EXCERPTED DATA START

(* ===== verification/Filesystem.v ===== *)
(** * Paths and files

    What the worker uses of [std::filesystem] and the file streams, on a POSIX
    system: path composition ([operator/], [filename], [extension]), a tree of
    nodes keyed by the components of their absolute path, and the operations
    with their failures.  [denied] says which operation the system refuses
    at which place (permissions, full disk), [error_message] the text of the
    error; symbolic links are not modelled. *)

From S2P Require Import Prelude.

(** ** Paths *)

Definition is_absolute (p : string) : bool :=
  match p with String c _ => bool_decide (c = "/"%char) | EmptyString => false end.

Fixpoint last_char (s : string) : option ascii :=
  match s with
  | EmptyString => None
  | String c EmptyString => Some c
  | String _ s => last_char s
  end.

Definition has_filename (p : string) : bool :=
  match last_char p with Some c => negb (bool_decide (c = "/"%char)) | None => false end.

(** [p / q]. *)
Definition path_div (p q : string) : string :=
  if is_absolute q then q
  else if has_filename p then p +:+ "/" +:+ q
  else p +:+ q.

Fixpoint split_slash (s : string) : list string :=
  match s with
  | EmptyString => [""]
  | String c s =>
      if bool_decide (c = "/"%char) then "" :: split_slash s
      else match split_slash s with
           | h :: t => String c h :: t
           | [] => [String c ""]
           end
  end.

(** [path::filename()]: what follows the last separator. *)
Definition path_filename (p : string) : string := default "" (last (split_slash p)).

Fixpoint last_dot (s : string) : option string :=
  match s with
  | EmptyString => None
  | String c s' =>
      match last_dot s' with
      | Some e => Some e
      | None => if bool_decide (c = "."%char) then Some s else None
      end
  end.

(** [path::extension()]: from the last period of the filename; empty for "."
    and ".." and when the only period is the first character. *)
Definition path_extension (p : string) : string :=
  let f := path_filename p in
  if bool_decide (f = "." ∨ f = "..") then ""
  else match last_dot f with
       | Some e => if bool_decide (e = f) then "" else e
       | None => ""
       end.

(** One component applied to an absolute location. *)
Definition walk (at_dir : list string) (c : string) : list string :=
  if bool_decide (c = "" ∨ c = ".") then at_dir
  else if bool_decide (c = "..") then removelast at_dir
  else at_dir ++ [c].

(** A name that denotes a direct child of a directory. *)
Definition plain_name (c : string) : Prop := c ≠ "" ∧ c ≠ "." ∧ c ≠ ".." ∧ ¬ str_In "/" c.

(** ** The file system *)

Inductive node := RegularFile (content : string) | Directory | OtherNode.

#[export] Instance node_eq_dec : EqDecision node.
Proof. solve_decision. Defined.

Inductive FsOp := OpStat | OpRead | OpWrite | OpFlush | OpRemove | OpMkdir | OpIterate.

Record FileSystem := mkFS {
  nodes : gmap (list string) node;
  cwd : list string;
  temp_directory : option string;
  denied : FsOp → list string → bool;
  error_message : FsOp → list string → string;
}.

Definition with_nodes (fs : FileSystem) (ns : gmap (list string) node) : FileSystem :=
  mkFS ns (cwd fs) (temp_directory fs) (denied fs) (error_message fs).

Definition resolve (fs : FileSystem) (p : string) : list string :=
  foldl walk (if is_absolute p then [] else cwd fs) (split_slash p).

Definition node_at (fs : FileSystem) (p : list string) : option node :=
  match p with [] => Some Directory | _ => nodes fs !! p end.

(** [exists(p, ec)] and [is_regular_file(p, ec)]: false on an error. *)
Definition fs_exists (fs : FileSystem) (p : string) : bool :=
  negb (denied fs OpStat (resolve fs p)) && bool_decide (is_Some (node_at fs (resolve fs p))).

Definition fs_is_regular_file (fs : FileSystem) (p : string) : bool :=
  negb (denied fs OpStat (resolve fs p)) &&
  match node_at fs (resolve fs p) with Some (RegularFile _) => true | _ => false end.

(** An input stream on [p]: the content when the file can be opened. *)
Definition open_read (fs : FileSystem) (p : string) : option string :=
  if denied fs OpRead (resolve fs p) then None
  else match node_at fs (resolve fs p) with Some (RegularFile c) => Some c | _ => None end.

(** Whether [p] can be opened for writing: its directory exists and it is not
    itself a directory. *)
Definition can_open_write (fs : FileSystem) (p : string) : bool :=
  let r := resolve fs p in
  negb (denied fs OpWrite r) &&
  bool_decide (node_at fs (removelast r) = Some Directory) &&
  match node_at fs r with None | Some (RegularFile _) => true | _ => false end.

(** Opening for writing with truncation, then writing [c] and closing; [None]
    when the file cannot be opened. When the data cannot be flushed the file
    stays empty and the stream's error state is the only sign of it. *)
Definition write_file (fs : FileSystem) (p c : string) : option FileSystem :=
  let r := resolve fs p in
  if can_open_write fs p
  then Some (with_nodes fs (<[r := RegularFile (if denied fs OpFlush r then "" else c)]> (nodes fs)))
  else None.

(** The entries of a directory, by name. *)
Definition child_of (dir : list string) (kn : list string * node) : option (string * node) :=
  match last kn.1 with
  | Some name => if bool_decide (kn.1 = dir ++ [name]) then Some (name, kn.2) else None
  | None => None
  end.

Definition children (fs : FileSystem) (dir : list string) : list (string * node) :=
  omap (child_of dir) (map_to_list (nodes fs)).

(** [directory_iterator(p, ec)]: [None] when the directory cannot be opened. *)
Definition directory_entries (fs : FileSystem) (p : string) : option (list (string * node)) :=
  let r := resolve fs p in
  if denied fs OpIterate r then None
  else if bool_decide (node_at fs r = Some Directory) then Some (children fs r) else None.

(** [remove(p, ec)]: a file or an empty directory. *)
Definition fs_remove (fs : FileSystem) (p : string) : FileSystem :=
  let r := resolve fs p in
  if denied fs OpRemove r then fs
  else if bool_decide (node_at fs r = Some Directory) && negb (bool_decide (children fs r = [])) then fs
  else with_nodes fs (delete r (nodes fs)).

(** Neither [r] nor anything below it is denied removal. *)
Definition removable (fs : FileSystem) (r : list string) : Prop :=
  map_Forall (λ q _, r `prefix_of` q → denied fs OpRemove q = false) (nodes fs).

#[export] Instance removable_dec fs r : Decision (removable fs r).
Proof. unfold removable. apply _. Defined.

(** [remove_all(p, ec)]: the subtree, but for what cannot be removed and the
    directories above that. *)
Definition fs_remove_all (fs : FileSystem) (p : string) : FileSystem :=
  let r := resolve fs p in
  with_nodes fs (filter (λ kn, ¬ (r `prefix_of` kn.1 ∧ removable fs kn.1)) (nodes fs)).

Fixpoint make_dirs (fs : FileSystem) (at_dir todo : list string) : FileSystem * bool :=
  match todo with
  | [] => (fs, true)
  | c :: todo =>
      let d := at_dir ++ [c] in
      match nodes fs !! d with
      | Some Directory => make_dirs fs d todo
      | Some _ => (fs, false)
      | None =>
          if denied fs OpMkdir d then (fs, false)
          else make_dirs (with_nodes fs (<[d := Directory]> (nodes fs))) d todo
      end
  end.

(** [create_directories(p, ec)]: the new tree and whether it succeeded. *)
Definition create_directories (fs : FileSystem) (p : string) : FileSystem * bool :=
  make_dirs fs [] (resolve fs p).

(** ** Lemmas on paths *)

Lemma split_slash_nonempty s : split_slash s ≠ [].
Proof. destruct s as [|c s]; simpl; [done|]. repeat case_match; done. Qed.

Lemma split_slash_plain s : ¬ str_In "/" s → split_slash s = [s].
Proof.
  induction s as [|c s IH]; simpl; [done|]. intros Hn.
  rewrite bool_decide_eq_false_2 by naive_solver. rewrite IH by naive_solver. done.
Qed.

Lemma split_slash_app p q : split_slash (p +:+ "/" +:+ q) = split_slash p ++ split_slash q.
Proof.
  induction p as [|c p IH]; [done|]. simpl in *. rewrite IH.
  case_bool_decide; [done|].
  pose proof (split_slash_nonempty p). by destruct (split_slash p).
Qed.

Lemma no_filename_inv p : has_filename p = false → p = "" ∨ ∃ p', p = p' +:+ "/".
Proof.
  unfold has_filename. induction p as [|c p IH]; [by left|]. intros H. right.
  destruct p as [|d p].
  - simpl in H. case_bool_decide; simplify_eq/=. by exists "".
  - destruct (IH H) as [?|[p' Hp']]; [done|]. exists (String c p'). by apply (f_equal (String c)).
Qed.

Lemma walk_plain d c : plain_name c → walk d c = d ++ [c].
Proof.
  intros (? & ? & ? & ?). unfold walk.
  rewrite !bool_decide_eq_false_2 by naive_solver. done.
Qed.

Lemma is_absolute_app p q : p ≠ "" → is_absolute (p +:+ q) = is_absolute p.
Proof. by destruct p. Qed.

Lemma plain_name_relative c : plain_name c → is_absolute c = false.
Proof.
  intros (? & _ & _ & Hn). destruct c as [|a c]; [done|]. simpl in *.
  apply bool_decide_eq_false_2. intros ->. naive_solver.
Qed.

(** A plain name appended to a directory path denotes a direct child of that
    directory. *)
Lemma resolve_child fs p c : plain_name c → resolve fs (path_div p c) = resolve fs p ++ [c].
Proof.
  intros Hc. unfold path_div. rewrite plain_name_relative by done.
  assert (Hsc : split_slash c = [c]) by (apply split_slash_plain, Hc).
  destruct (has_filename p) eqn:Hf.
  - unfold resolve. rewrite is_absolute_app by (by intros ->).
    rewrite split_slash_app, Hsc, foldl_app. simpl. by apply walk_plain.
  - apply no_filename_inv in Hf as [->|[p' ->]].
    + change ("" +:+ c) with c. unfold resolve. rewrite Hsc, plain_name_relative by done.
      simpl. by rewrite walk_plain.
    + rewrite str_app_assoc. unfold resolve.
      replace (is_absolute (p' +:+ ("/" +:+ c))) with (is_absolute (p' +:+ "/")) by (by destruct p').
      change (p' +:+ "/") with (p' +:+ "/" +:+ "").
      rewrite !split_slash_app, Hsc, !foldl_app. simpl. by rewrite walk_plain.
Qed.

Lemma path_filename_child p c : plain_name c → path_filename (path_div p c) = c.
Proof.
  intros Hc. unfold path_filename, path_div. rewrite plain_name_relative by done.
  assert (Hsc : split_slash c = [c]) by (apply split_slash_plain, Hc).
  destruct (has_filename p) eqn:Hf.
  - by rewrite split_slash_app, Hsc, last_snoc.
  - apply no_filename_inv in Hf as [->|[p' ->]]; [change ("" +:+ c) with c; by rewrite Hsc|].
    by rewrite str_app_assoc, split_slash_app, Hsc, last_snoc.
Qed.

Lemma resolve_with_nodes fs ns p : resolve (with_nodes fs ns) p = resolve fs p.
Proof. done. Qed.

Lemma last_dot_app s t e : last_dot t = Some e → last_dot (s +:+ t) = Some e.
Proof. intros He. induction s as [|c s IH]; [done|]. simpl. by rewrite IH. Qed.

(** ** Lemmas on files *)

Lemma node_at_insert fs r n : r ≠ [] → node_at (with_nodes fs (<[r:=n]> (nodes fs))) r = Some n.
Proof. intros. destruct r; [done|]. simpl. by rewrite lookup_insert_eq. Qed.

Lemma child_of_Some dir k n name n' :
  child_of dir (k, n) = Some (name, n') → k = dir ++ [name] ∧ n = n'.
Proof. unfold child_of; simpl. intros. repeat case_match; simplify_eq. by bool_to_prop. Qed.

Lemma child_of_child dir name n : child_of dir (dir ++ [name], n) = Some (name, n).
Proof. unfold child_of; simpl. rewrite last_snoc. by rewrite bool_decide_eq_true_2. Qed.

Lemma children_elem fs dir name n :
  (name, n) ∈ children fs dir ↔ nodes fs !! (dir ++ [name]) = Some n.
Proof.
  unfold children. rewrite list_elem_of_omap. split.
  - intros ([k n'] & Hin & Heq). apply elem_of_map_to_list in Hin.
    by apply child_of_Some in Heq as [-> ->].
  - intros Hl. exists (dir ++ [name], n). split; [by apply elem_of_map_to_list|apply child_of_child].
Qed.

(** Adding, replacing and deleting an entry, seen from its directory. *)
Lemma children_insert_new (fs : FileSystem) (m : gmap (list string) node) (dir : list string) (name : string) (n : node) :
  m !! (dir ++ [name]) = None →
  children (with_nodes fs (<[dir ++ [name] := n]> m)) dir ≡ₚ (name, n) :: children (with_nodes fs m) dir.
Proof.
  intros Hn. unfold children. simpl. rewrite map_to_list_insert by done.
  cbn [omap list_omap]. by rewrite child_of_child.
Qed.

(** ** Operations change the tree only *)

Definition same_system (fs fs' : FileSystem) : Prop := ∃ ns, fs' = with_nodes fs ns.

Lemma same_system_refl fs : same_system fs fs.
Proof. exists (nodes fs). by destruct fs. Qed.

Lemma with_nodes_same fs ns : same_system fs (with_nodes fs ns).
Proof. by exists ns. Qed.

Lemma same_system_trans a b c : same_system a b → same_system b c → same_system a c.
Proof. intros [ns ->] [ns' ->]. by exists ns'. Qed.

Lemma make_dirs_same fs d todo : same_system fs (make_dirs fs d todo).1.
Proof.
  revert fs d. induction todo as [|c l IH]; intros fs d; simpl; [apply same_system_refl|].
  repeat case_match; simpl; try apply same_system_refl; try apply IH.
  eapply same_system_trans; [apply with_nodes_same|apply IH].
Qed.

Lemma create_directories_same fs p : same_system fs (create_directories fs p).1.
Proof. apply make_dirs_same. Qed.

Lemma fs_remove_same fs p : same_system fs (fs_remove fs p).
Proof. unfold fs_remove. repeat case_match; try apply same_system_refl. apply with_nodes_same. Qed.

Lemma fs_remove_all_same fs p : same_system fs (fs_remove_all fs p).
Proof. apply with_nodes_same. Qed.

Lemma write_file_same fs p c fs' : write_file fs p c = Some fs' → same_system fs fs'.
Proof. unfold write_file. intros. case_match; simplify_eq. apply with_nodes_same. Qed.

Create HintDb files.
#[export] Hint Resolve same_system_refl with_nodes_same create_directories_same fs_remove_same
  fs_remove_all_same write_file_same : files.

(** A file system on which status queries do not fail and which has a
    directory for temporary files. *)
Record healthy (fs : FileSystem) : Prop := {
  healthy_temp : is_Some (temp_directory fs);
  healthy_stat : ∀ p, denied fs OpStat p = false;
}.

Lemma healthy_same fs fs' : same_system fs fs' → healthy fs → healthy fs'.
Proof. intros [ns ->] []. by split. Qed.
#[export] Hint Resolve healthy_same : files.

EXCERPTED DATA END

# WHAT NEEDS TO BE DONE
From the data above, output exactly the lines between the one containing "nodes : gmap (list string) node;" and the one containing "if denied fs OpRead", counting both of them.

# EXERCISE RESULT
  nodes : gmap (list string) node;
  cwd : list string;
  temp_directory : option string;
  denied : FsOp → list string → bool;
  error_message : FsOp → list string → string;
}.

Definition with_nodes (fs : FileSystem) (ns : gmap (list string) node) : FileSystem :=
  mkFS ns (cwd fs) (temp_directory fs) (denied fs) (error_message fs).

Definition resolve (fs : FileSystem) (p : string) : list string :=
  foldl walk (if is_absolute p then [] else cwd fs) (split_slash p).

Definition node_at (fs : FileSystem) (p : list string) : option node :=
  match p with [] => Some Directory | _ => nodes fs !! p end.

(** [exists(p, ec)] and [is_regular_file(p, ec)]: false on an error. *)
Definition fs_exists (fs : FileSystem) (p : string) : bool :=
  negb (denied fs OpStat (resolve fs p)) && bool_decide (is_Some (node_at fs (resolve fs p))).

Definition fs_is_regular_file (fs : FileSystem) (p : string) : bool :=
  negb (denied fs OpStat (resolve fs p)) &&
  match node_at fs (resolve fs p) with Some (RegularFile _) => true | _ => false end.

(** An input stream on [p]: the content when the file can be opened. *)
Definition open_read (fs : FileSystem) (p : string) : option string :=
  if denied fs OpRead (resolve fs p) then None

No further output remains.